◆ Provided data
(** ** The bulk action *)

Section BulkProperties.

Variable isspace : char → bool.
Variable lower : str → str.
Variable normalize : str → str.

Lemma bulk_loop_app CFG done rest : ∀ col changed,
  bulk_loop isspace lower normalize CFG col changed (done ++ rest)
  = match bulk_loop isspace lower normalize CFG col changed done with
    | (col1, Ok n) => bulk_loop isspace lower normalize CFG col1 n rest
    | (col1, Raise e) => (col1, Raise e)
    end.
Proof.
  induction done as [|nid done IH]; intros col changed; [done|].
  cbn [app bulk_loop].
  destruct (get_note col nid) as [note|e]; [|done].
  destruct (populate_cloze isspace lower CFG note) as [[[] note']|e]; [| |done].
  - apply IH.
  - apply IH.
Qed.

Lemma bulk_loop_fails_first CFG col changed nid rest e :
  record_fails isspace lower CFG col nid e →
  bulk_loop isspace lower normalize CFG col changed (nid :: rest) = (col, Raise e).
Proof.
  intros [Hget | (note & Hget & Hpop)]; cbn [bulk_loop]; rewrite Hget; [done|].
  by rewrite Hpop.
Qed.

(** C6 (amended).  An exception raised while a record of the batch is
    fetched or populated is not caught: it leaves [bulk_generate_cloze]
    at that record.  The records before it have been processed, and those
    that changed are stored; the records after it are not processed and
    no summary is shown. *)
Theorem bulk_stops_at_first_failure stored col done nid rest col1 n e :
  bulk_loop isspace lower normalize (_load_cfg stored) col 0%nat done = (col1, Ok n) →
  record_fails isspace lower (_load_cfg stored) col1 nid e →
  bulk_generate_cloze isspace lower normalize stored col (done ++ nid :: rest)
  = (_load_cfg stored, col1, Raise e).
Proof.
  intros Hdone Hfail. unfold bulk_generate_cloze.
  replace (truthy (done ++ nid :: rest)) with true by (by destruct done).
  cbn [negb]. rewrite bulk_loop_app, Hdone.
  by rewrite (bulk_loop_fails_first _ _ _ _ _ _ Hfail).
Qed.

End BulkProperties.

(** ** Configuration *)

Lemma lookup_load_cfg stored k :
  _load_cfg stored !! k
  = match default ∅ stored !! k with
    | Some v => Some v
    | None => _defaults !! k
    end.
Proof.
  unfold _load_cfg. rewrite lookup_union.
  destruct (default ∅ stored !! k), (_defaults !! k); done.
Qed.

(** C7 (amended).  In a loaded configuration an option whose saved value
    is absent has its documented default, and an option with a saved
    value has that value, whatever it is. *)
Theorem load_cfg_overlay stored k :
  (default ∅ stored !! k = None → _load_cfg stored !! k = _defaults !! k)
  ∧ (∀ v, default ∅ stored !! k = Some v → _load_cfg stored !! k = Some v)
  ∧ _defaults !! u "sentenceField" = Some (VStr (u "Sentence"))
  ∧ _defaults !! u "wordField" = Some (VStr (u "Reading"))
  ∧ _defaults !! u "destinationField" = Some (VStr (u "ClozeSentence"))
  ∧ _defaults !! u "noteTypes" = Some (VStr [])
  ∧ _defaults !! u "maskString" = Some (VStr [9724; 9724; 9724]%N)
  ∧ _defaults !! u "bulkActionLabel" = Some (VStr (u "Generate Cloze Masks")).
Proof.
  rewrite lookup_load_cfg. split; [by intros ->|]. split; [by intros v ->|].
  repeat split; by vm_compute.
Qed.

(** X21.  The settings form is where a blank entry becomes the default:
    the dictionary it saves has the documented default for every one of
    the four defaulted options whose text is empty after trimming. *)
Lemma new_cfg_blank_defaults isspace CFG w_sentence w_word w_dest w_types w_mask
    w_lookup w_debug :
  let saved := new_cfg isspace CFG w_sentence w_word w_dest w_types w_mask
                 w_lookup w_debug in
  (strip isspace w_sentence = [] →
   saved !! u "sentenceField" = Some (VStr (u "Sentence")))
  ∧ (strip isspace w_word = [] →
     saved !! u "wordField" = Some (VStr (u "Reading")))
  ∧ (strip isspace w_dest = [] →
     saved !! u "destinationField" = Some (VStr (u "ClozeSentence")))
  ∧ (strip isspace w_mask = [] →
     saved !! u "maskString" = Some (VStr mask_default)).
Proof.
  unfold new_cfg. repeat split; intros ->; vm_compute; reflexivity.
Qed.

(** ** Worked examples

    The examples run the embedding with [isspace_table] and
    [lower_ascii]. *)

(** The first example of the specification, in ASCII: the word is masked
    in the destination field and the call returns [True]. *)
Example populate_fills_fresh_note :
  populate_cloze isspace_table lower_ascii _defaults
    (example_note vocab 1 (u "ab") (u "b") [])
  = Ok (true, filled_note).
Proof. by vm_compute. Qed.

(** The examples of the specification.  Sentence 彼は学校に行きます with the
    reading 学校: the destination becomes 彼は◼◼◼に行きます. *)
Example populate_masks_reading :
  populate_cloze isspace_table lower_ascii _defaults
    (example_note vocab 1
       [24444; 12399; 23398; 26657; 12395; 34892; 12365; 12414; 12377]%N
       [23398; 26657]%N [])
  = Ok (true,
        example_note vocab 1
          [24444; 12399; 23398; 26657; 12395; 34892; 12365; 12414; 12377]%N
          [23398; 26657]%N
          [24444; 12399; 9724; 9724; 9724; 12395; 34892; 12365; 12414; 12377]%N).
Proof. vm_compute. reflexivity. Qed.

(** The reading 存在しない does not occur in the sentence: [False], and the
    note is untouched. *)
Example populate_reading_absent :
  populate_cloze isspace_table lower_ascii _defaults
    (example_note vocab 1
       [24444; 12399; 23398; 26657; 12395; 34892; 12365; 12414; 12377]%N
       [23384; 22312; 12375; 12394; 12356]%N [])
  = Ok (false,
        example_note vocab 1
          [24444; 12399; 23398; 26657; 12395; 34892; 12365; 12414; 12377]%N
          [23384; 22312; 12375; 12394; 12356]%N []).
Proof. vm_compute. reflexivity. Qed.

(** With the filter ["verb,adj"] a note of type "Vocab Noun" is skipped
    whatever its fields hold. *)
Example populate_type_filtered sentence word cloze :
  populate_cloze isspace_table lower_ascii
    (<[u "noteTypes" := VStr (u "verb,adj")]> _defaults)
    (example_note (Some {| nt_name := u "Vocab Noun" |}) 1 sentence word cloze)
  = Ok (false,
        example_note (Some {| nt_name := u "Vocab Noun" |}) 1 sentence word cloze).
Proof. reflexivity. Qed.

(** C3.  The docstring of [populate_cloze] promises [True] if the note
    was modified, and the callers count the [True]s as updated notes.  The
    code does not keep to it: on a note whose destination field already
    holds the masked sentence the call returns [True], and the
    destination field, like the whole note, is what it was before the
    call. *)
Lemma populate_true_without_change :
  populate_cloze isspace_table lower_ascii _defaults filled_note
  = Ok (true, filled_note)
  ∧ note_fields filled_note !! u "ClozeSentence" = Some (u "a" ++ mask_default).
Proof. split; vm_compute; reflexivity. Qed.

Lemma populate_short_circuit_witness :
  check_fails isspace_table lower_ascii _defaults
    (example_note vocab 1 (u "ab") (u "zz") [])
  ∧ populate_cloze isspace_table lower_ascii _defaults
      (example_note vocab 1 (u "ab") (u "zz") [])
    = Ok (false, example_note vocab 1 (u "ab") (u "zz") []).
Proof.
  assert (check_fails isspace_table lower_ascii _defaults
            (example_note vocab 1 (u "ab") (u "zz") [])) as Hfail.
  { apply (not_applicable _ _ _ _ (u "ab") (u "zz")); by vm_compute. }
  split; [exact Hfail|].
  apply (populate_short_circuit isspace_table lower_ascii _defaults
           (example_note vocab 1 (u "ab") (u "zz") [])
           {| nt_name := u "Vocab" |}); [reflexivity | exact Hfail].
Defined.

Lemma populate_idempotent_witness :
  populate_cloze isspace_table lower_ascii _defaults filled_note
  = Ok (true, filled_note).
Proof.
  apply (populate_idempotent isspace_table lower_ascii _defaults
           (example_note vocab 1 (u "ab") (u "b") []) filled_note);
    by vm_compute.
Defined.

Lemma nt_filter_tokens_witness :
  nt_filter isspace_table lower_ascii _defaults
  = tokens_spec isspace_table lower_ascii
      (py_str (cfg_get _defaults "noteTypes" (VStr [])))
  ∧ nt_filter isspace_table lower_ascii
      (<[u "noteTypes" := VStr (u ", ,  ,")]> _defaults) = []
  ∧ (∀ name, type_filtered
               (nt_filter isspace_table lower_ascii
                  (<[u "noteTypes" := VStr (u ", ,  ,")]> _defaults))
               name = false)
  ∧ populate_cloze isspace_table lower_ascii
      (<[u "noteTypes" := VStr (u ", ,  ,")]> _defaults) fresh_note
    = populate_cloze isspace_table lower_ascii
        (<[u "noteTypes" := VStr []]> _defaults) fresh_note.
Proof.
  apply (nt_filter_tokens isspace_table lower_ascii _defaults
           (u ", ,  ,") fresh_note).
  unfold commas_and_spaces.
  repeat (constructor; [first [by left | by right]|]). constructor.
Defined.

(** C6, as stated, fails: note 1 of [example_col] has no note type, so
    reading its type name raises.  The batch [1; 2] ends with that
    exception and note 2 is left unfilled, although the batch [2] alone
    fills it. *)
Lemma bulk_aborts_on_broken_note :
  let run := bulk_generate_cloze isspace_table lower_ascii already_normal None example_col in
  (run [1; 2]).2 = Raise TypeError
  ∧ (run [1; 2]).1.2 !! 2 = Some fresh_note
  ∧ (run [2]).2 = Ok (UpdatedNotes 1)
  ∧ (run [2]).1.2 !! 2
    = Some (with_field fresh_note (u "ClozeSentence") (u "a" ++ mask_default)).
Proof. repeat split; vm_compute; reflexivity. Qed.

==

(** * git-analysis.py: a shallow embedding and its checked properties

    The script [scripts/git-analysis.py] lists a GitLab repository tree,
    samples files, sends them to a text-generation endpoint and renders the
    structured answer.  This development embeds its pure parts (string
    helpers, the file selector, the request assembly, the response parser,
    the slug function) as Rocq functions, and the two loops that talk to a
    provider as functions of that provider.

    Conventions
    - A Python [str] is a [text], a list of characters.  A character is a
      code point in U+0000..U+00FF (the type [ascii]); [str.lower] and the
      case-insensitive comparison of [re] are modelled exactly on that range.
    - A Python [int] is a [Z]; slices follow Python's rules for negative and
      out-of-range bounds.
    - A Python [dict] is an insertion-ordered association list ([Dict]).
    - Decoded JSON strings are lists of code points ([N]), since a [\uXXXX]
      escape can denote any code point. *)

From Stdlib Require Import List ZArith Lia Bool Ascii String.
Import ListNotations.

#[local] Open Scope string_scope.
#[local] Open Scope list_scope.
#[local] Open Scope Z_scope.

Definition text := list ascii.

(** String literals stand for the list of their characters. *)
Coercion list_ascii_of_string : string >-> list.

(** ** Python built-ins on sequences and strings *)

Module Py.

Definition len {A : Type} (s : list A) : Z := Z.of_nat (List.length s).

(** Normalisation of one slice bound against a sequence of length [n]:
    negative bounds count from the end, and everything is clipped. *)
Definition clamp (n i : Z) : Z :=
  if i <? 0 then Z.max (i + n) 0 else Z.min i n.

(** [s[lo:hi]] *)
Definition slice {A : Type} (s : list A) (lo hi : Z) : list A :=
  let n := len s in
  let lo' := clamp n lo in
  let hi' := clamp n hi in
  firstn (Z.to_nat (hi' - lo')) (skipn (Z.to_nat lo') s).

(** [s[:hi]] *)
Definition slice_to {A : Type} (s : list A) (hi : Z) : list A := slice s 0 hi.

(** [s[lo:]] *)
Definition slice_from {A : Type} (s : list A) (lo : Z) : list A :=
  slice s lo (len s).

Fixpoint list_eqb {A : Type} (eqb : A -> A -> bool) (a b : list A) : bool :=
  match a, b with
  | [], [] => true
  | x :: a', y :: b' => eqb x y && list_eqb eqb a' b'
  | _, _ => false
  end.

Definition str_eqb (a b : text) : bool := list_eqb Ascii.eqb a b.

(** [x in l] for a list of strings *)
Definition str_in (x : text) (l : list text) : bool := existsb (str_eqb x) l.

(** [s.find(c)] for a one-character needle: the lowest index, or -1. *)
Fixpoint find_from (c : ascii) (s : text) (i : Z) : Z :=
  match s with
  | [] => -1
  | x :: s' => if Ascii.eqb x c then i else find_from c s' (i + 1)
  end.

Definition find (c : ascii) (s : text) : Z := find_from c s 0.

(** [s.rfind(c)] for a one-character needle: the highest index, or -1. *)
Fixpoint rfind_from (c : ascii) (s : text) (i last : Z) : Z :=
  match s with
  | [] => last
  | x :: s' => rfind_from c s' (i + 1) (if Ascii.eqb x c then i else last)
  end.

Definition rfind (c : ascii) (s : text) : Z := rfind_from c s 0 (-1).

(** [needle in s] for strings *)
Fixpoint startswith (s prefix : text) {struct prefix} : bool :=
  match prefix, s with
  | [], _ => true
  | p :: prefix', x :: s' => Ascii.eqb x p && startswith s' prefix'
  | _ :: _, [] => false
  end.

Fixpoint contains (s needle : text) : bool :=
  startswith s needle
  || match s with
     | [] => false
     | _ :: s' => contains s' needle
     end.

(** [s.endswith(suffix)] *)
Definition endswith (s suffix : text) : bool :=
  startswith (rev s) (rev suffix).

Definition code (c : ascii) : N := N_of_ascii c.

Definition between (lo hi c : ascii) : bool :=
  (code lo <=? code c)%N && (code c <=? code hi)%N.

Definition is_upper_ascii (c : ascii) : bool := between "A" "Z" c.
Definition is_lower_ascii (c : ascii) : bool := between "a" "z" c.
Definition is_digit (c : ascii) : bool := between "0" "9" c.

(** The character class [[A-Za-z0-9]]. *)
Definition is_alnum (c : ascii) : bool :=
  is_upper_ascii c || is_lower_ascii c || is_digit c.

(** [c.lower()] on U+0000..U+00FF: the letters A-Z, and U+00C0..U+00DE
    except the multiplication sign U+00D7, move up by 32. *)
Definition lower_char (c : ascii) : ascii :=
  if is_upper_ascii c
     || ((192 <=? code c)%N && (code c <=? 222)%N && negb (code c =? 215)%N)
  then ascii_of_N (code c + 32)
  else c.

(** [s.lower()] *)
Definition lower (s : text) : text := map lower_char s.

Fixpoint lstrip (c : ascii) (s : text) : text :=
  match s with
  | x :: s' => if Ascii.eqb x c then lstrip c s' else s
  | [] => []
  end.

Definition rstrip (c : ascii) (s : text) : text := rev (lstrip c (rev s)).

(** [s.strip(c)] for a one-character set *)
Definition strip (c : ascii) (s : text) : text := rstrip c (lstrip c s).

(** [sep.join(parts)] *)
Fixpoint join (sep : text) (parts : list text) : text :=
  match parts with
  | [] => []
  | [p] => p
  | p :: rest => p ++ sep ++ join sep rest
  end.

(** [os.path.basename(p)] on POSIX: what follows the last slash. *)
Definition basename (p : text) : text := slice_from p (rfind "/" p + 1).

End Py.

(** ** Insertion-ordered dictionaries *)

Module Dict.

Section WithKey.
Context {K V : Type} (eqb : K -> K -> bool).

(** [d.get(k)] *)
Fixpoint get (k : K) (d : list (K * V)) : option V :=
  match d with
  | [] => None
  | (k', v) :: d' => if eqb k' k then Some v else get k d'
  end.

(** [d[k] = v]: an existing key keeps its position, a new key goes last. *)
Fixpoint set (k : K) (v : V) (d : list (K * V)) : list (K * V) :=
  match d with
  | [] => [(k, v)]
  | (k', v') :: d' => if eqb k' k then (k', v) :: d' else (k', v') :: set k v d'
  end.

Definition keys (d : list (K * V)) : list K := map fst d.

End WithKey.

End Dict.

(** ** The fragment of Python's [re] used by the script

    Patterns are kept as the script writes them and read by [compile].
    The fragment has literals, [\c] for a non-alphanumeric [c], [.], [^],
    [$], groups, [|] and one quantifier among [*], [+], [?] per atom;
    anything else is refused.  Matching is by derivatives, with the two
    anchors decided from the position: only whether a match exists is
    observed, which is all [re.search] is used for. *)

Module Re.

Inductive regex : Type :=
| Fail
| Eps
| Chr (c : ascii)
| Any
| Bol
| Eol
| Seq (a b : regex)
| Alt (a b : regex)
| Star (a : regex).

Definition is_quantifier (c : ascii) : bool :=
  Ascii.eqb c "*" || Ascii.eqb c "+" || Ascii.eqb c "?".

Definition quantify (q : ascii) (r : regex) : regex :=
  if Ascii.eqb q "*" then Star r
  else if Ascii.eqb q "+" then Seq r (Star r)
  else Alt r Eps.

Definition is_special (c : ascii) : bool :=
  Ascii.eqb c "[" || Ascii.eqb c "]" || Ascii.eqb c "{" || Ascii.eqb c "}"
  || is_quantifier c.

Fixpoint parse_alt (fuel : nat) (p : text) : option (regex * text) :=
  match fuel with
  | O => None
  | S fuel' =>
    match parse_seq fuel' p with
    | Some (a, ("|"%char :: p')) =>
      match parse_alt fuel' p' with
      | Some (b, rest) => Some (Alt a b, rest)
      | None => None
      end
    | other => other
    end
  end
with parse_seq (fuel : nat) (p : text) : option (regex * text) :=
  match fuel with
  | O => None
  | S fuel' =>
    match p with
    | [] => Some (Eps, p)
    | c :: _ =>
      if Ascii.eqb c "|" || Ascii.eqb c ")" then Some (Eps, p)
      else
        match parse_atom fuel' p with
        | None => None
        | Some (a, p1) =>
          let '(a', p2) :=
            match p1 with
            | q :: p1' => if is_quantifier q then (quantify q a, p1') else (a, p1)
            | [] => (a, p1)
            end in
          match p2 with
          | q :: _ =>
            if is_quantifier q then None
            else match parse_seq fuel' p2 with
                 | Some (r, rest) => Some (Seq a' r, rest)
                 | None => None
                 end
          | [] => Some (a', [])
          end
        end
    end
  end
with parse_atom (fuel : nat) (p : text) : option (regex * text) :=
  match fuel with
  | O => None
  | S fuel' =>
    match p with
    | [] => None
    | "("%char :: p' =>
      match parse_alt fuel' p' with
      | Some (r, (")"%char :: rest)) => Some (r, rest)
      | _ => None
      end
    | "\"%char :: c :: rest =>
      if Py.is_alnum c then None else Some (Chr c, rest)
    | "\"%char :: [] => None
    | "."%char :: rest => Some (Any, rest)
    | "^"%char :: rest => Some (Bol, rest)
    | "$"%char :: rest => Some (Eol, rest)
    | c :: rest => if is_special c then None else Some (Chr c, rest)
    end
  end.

* * *

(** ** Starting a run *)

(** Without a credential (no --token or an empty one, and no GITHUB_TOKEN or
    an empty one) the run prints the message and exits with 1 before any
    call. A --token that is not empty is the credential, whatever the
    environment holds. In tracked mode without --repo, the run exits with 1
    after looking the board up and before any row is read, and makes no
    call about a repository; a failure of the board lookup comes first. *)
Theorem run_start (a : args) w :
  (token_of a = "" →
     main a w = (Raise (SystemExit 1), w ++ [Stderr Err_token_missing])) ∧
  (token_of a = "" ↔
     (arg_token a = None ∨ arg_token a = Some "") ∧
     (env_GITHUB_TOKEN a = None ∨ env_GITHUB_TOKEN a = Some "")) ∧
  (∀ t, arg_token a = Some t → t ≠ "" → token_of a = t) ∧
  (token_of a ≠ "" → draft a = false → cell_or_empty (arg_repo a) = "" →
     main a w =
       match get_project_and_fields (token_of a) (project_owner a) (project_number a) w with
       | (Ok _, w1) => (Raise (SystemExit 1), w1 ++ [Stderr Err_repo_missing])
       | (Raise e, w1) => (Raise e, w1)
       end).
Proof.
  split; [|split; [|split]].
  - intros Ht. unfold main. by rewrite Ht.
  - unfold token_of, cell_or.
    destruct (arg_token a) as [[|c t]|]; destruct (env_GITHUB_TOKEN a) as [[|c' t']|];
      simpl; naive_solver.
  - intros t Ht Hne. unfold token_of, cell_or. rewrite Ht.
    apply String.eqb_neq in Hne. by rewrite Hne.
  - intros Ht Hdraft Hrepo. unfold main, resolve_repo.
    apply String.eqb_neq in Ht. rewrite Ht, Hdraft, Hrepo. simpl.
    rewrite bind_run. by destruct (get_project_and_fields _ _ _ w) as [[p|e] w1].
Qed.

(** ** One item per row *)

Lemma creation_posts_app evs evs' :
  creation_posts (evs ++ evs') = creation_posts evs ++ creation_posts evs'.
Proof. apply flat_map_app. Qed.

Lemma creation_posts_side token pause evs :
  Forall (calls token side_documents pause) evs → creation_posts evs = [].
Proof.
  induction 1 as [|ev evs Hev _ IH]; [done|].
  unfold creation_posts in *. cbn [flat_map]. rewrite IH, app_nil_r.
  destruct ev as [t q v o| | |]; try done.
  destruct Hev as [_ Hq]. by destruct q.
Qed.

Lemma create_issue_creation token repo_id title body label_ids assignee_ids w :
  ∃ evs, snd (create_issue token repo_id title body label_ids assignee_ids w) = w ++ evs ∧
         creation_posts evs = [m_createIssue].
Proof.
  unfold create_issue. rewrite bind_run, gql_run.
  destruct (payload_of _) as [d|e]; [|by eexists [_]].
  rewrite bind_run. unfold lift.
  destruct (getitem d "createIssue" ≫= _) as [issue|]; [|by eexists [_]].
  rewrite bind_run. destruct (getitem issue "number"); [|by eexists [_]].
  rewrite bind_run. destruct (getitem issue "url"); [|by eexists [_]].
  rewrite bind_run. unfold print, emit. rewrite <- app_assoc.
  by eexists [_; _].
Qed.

◆ Work request
Copy each line of the material where "bounds" is found.

◆ Exercise answer
      out-of-range bounds.
    negative bounds count from the end, and everything is clipped. *)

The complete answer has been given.